Design
A cross-sectional, observational study was performed within care as usual between September 2015 and April 2016. Ten participating countries joined the study: The Netherlands, Canada, Switzerland, Germany, Austria, South Africa, Australia, New Zealand, China, and the United States of America.
Procedure
Initially, the project team developed a study protocol. Next, participants for the study were recruited through snowball sampling. Contacts involved in FCE research from different countries were approached and asked to join the study as representatives of their countries. In addition to being in charge of the development of the study in their country and data collection as per protocol standards, the representatives were responsible for recruiting clinicians involved in FCE assessments from various facilities within their country. Participating clinicians assisted in the enrollment of patients undergoing FCE assessments. Informed consent was obtained from participating patients and clinicians. Participating clinicians were asked to complete a set of questionnaires prior to patient’s study enrollment. Participating patients were asked to complete additional questionnaires before performing FCE tests. Data from three FCE domains were collected: material handling (floor-to-waist lift), energetic capacity (six-minute walk test), and hand and finger strength (handgrip strength).
Approval to perform the study was obtained from the relevant research ethics board of the countries where data were collected. All procedures were in accordance with the ethical standards of the Helsinki Declaration of 1975 as revised in 2014 [21].

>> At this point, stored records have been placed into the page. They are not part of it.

Lemma account_effect i f a ans a' :
  wf a → valid_effect f → a_effect f a = (ans, a') →
  account i a' = wrap32 (account i a + Z.of_nat (length (arrivals i [(f, ans)]))).
Proof.
  intros W Hv E. rewrite arrivals_one.
  destruct f as [y| | | | |]; cbn in E; injection E as _ <-; cbn [length];
    rewrite ?Z.add_0_r, ?account_wraps.
  - destruct Hv as (_ & Hs%floor_ix_lt & _).
    rewrite account_add by (rewrite (wf_waiting_len _ W); lia).
    by repeat (case_bool_decide || case_decide).
  - by apply account_load_section.
  - by rewrite account_move_section.
  - apply account_start.
  - apply account_stop.
  - done.
Qed.
End Books.

(** ** Nobody overtakes *)

Section Order.
Implicit Types (a : astate) (x : pent) (q : list pent).

(** [q'] is what is left of the queue [q] after some left at its head. *)
Definition left_of (q' q : list pent) : Prop := ∃ gone, q = gone ++ q'.

Lemma left_of_refl q : left_of q q.
Proof. by exists []. Qed.
Lemma left_of_trans q1 q2 q3 : left_of q1 q2 → left_of q2 q3 → left_of q1 q3.
Proof. intros [g1 ->] [g2 ->]. exists (g2 ++ g1). by rewrite (assoc_L (++)). Qed.

Lemma left_of_load c q a i :
  (c < length (waiting a))%nat → row (waiting a) c = q →
  left_of (row (waiting (a_load c q a)) i) (row (waiting a) i).
Proof.
  revert a. induction q as [|y q IH]; intros a Hc E; cbn [a_load]; [apply left_of_refl|].
  destruct (boards y a); [|apply left_of_refl].
  eapply left_of_trans; [apply IH; cbn; [by rewrite length_insert|by rewrite row_insert, decide_True]|].
  cbn. rewrite row_insert by done. case_decide; subst; [|apply left_of_refl].
  rewrite E. by exists [y].
Qed.

Lemma left_of_load_section a i :
  wf a → left_of (row (waiting (a_load_section a)) i) (row (waiting a) i).
Proof.
  intros W. unfold a_load_section. case_bool_decide; [apply left_of_refl|].
  case_match; [apply left_of_refl|]. cbv zeta.
  set (a2 := a_unload _ _ _).
  assert (E : waiting a2 = waiting a) by apply (waiting_unload _ _ (with_status LOADING a)).
  case_match; rewrite <- E; [|apply left_of_refl].
  apply left_of_load; [|done]. rewrite E, (wf_waiting_len _ W). auto with elev.
Qed.

Lemma left_of_effect i f a ans a' :
  wf a → valid_effect f → a_effect f a = (ans, a') →
  left_of (row (waiting a') i) (row (waiting a) i ++ arrivals i [(f, ans)]).
Proof.
  intros W Hv E. rewrite arrivals_one.
  destruct f as [y| | | | |]; cbn in E; injection E as _ <-; rewrite ?(right_id_L [] (++)).
  - destruct Hv as (_ & Hs%floor_ix_lt & _). exists []. cbn.
    rewrite row_insert by (rewrite (wf_waiting_len _ W); lia).
    repeat case_decide; subst; try done. by rewrite (right_id_L [] (++)).
  - by apply left_of_load_section.
  - rewrite waiting_move_section. apply left_of_refl.
  - unfold a_start. case_bool_decide; apply left_of_refl.
  - unfold a_stop. case_bool_decide; apply left_of_refl.
  - apply left_of_refl.
Qed.

Lemma left_of_app q' q s : left_of q' q → left_of (q' ++ s) (q ++ s).
Proof. intros [g ->]. exists g. by rewrite (assoc_L (++)). Qed.
End Order.

(** ** Types of the variables *)

Section Typed.
Context {LA : ListApi node}.

(** The fields of an elevator and of floor number [i] hold values of their C
    types, enumerations one of their constants. *)
Definition elevator_typed (e : elevator) : Prop :=
  IDLE ≤ status e ≤ DOWN ∧ (direction e = 0 ∨ direction e = 1) ∧
  (shutdown e = 0 ∨ shutdown e = 1) ∧
  Forall is_int [e_w_units e; e_p_units e; e_adult e; e_child e; e_room e; e_bell e;
                 current e; next e].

Participants and Societal Context
Patients
Patients who were to be tested with FCE and met the inclusion criteria were eligible to participate in the study. Inclusion criteria for patients were: adult patients over 18 years of age with non-specific sub-acute or chronic musculoskeletal pain, and with sufficient language skills to understand the instructions. Excluded were patients who were pregnant, retired, on permanent sick-leave, who had specific musculoskeletal diagnoses (i.e. fractures, tumors, radicular syndromes), or who had co-morbidities affecting performance or safety during FCE (i.e. cardiovascular conditions).
Clinicians
Because clinicians’ characteristics were considered a potentially relevant social variable that could influence FCE results, clinician data were collected. Clinicians who administered FCE in routine clinical practice and met the inclusion criteria were eligible to participate. Inclusion criteria for clinicians were: FCE-trained clinicians with at least 1 year of experience conducting FCE, more than 20 FCEs administered, and sufficient understanding of English to complete the compulsory questionnaires.
Societal Context
Participants were recruited from one or more facilities from each country. System or societal characteristics of the eight countries that participated in the study were collected and are presented in Online Resource 1.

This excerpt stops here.